───── RECORDS PROVIDED

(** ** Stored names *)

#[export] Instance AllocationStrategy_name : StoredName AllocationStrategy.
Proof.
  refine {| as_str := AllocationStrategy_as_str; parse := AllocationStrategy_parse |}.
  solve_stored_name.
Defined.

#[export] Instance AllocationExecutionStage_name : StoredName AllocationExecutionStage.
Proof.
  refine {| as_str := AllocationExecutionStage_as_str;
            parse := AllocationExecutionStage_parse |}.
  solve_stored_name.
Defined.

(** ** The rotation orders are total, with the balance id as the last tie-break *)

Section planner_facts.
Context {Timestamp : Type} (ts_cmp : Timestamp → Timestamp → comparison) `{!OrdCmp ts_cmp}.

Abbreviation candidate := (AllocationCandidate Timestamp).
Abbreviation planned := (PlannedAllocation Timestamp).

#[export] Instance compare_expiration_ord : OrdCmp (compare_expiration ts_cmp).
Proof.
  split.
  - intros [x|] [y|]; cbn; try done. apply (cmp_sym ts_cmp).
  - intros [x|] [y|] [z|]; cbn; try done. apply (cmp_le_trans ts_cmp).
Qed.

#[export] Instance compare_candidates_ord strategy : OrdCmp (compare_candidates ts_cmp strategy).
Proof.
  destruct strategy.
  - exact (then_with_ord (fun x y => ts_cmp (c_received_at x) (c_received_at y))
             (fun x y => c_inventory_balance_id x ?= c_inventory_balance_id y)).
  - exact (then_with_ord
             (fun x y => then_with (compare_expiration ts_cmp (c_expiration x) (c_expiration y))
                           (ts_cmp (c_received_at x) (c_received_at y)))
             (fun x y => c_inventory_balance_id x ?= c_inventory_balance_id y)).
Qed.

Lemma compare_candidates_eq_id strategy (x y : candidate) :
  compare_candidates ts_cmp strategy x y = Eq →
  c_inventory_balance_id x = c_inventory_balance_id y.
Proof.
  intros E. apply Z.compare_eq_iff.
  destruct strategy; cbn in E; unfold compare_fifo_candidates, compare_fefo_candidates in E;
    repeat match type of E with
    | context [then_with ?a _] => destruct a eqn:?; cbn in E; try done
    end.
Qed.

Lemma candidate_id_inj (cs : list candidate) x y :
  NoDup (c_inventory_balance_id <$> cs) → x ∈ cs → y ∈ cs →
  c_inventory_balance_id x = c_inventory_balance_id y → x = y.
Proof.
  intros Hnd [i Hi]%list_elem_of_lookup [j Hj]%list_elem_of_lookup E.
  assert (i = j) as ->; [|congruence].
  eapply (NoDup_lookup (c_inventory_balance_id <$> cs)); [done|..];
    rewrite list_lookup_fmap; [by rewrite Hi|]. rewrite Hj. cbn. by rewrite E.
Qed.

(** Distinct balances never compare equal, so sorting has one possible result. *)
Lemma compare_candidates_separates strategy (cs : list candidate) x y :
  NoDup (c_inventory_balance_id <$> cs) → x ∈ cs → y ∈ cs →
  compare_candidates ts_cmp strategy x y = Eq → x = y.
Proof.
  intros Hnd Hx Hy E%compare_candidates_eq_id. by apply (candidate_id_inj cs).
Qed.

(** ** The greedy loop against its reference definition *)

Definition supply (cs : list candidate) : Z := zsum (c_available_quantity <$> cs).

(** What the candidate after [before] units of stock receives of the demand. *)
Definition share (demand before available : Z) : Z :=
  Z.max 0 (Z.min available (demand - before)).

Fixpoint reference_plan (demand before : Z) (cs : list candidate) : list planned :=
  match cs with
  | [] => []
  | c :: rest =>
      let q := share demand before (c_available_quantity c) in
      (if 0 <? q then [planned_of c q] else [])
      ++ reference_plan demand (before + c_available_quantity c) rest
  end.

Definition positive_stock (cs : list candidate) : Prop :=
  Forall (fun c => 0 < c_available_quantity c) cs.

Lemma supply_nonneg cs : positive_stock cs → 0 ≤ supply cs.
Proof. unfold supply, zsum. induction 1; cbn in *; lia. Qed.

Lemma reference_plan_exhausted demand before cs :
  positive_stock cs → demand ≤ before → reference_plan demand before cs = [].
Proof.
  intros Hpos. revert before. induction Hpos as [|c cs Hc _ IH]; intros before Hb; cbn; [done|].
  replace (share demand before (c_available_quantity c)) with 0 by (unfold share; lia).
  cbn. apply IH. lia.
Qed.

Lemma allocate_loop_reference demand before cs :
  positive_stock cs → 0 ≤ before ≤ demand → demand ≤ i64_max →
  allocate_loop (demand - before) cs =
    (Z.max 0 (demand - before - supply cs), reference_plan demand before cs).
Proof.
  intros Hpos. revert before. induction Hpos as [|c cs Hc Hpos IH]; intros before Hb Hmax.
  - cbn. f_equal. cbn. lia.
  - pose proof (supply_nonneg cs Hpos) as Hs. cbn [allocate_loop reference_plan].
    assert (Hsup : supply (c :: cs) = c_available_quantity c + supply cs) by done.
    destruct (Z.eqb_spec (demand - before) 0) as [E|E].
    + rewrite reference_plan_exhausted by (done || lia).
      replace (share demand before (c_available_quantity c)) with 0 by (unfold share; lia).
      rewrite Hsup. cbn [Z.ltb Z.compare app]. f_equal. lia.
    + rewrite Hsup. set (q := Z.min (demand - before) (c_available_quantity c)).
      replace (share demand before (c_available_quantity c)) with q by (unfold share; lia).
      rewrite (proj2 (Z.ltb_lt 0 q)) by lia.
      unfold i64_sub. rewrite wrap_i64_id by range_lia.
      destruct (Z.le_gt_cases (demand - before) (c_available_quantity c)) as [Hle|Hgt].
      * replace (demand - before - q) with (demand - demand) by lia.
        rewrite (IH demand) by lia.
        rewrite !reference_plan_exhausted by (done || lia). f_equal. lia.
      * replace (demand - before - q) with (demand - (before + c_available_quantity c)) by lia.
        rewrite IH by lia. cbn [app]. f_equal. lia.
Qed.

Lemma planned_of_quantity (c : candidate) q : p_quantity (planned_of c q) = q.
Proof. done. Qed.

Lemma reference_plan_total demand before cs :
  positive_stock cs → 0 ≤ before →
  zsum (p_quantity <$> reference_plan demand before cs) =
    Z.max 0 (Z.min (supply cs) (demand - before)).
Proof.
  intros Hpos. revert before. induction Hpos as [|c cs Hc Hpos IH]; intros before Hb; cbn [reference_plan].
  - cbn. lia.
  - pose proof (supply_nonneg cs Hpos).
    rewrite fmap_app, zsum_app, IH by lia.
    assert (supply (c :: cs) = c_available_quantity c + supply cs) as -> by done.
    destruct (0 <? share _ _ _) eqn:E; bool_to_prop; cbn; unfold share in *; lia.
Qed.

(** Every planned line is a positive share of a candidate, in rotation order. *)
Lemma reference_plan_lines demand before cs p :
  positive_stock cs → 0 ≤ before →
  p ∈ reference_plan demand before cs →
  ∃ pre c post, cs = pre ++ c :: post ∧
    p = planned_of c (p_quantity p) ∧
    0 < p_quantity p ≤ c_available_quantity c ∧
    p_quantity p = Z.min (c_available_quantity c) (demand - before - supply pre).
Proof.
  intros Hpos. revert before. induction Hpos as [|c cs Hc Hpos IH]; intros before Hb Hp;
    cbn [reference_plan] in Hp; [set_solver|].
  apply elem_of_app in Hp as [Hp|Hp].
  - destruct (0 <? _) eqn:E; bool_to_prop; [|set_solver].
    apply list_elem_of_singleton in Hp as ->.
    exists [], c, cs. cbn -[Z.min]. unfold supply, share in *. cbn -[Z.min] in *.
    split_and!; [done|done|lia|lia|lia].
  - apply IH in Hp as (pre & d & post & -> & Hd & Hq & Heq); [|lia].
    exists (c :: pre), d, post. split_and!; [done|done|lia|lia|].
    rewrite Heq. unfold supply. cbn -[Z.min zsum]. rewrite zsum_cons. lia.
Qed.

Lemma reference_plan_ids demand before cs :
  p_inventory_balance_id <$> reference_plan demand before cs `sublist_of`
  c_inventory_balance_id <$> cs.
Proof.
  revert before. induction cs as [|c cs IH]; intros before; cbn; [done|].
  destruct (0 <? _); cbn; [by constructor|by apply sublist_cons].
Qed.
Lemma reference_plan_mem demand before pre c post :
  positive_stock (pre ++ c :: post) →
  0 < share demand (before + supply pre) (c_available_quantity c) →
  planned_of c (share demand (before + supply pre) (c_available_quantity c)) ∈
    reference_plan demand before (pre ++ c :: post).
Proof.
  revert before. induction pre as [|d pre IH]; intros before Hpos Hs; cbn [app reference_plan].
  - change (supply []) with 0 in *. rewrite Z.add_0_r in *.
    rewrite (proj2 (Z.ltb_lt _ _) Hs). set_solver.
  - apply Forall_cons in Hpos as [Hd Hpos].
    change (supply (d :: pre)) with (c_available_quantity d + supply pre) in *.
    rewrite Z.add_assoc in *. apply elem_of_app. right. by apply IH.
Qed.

──────────

** ABOUT THIS EXERCISE **
Look above for the line with "cbn [reference_plan] in" and the line with "Lemma reference_plan_mem demand". Write out those two lines and all the lines between them, exactly, and no others.

** EXERCISE ANSWER **
    cbn [reference_plan] in Hp; [set_solver|].
  apply elem_of_app in Hp as [Hp|Hp].
  - destruct (0 <? _) eqn:E; bool_to_prop; [|set_solver].
    apply list_elem_of_singleton in Hp as ->.
    exists [], c, cs. cbn -[Z.min]. unfold supply, share in *. cbn -[Z.min] in *.
    split_and!; [done|done|lia|lia|lia].
  - apply IH in Hp as (pre & d & post & -> & Hd & Hq & Heq); [|lia].
    exists (c :: pre), d, post. split_and!; [done|done|lia|lia|].
    rewrite Heq. unfold supply. cbn -[Z.min zsum]. rewrite zsum_cons. lia.
Qed.

Lemma reference_plan_ids demand before cs :
  p_inventory_balance_id <$> reference_plan demand before cs `sublist_of`
  c_inventory_balance_id <$> cs.
Proof.
  revert before. induction cs as [|c cs IH]; intros before; cbn; [done|].
  destruct (0 <? _); cbn; [by constructor|by apply sublist_cons].
Qed.
Lemma reference_plan_mem demand before pre c post :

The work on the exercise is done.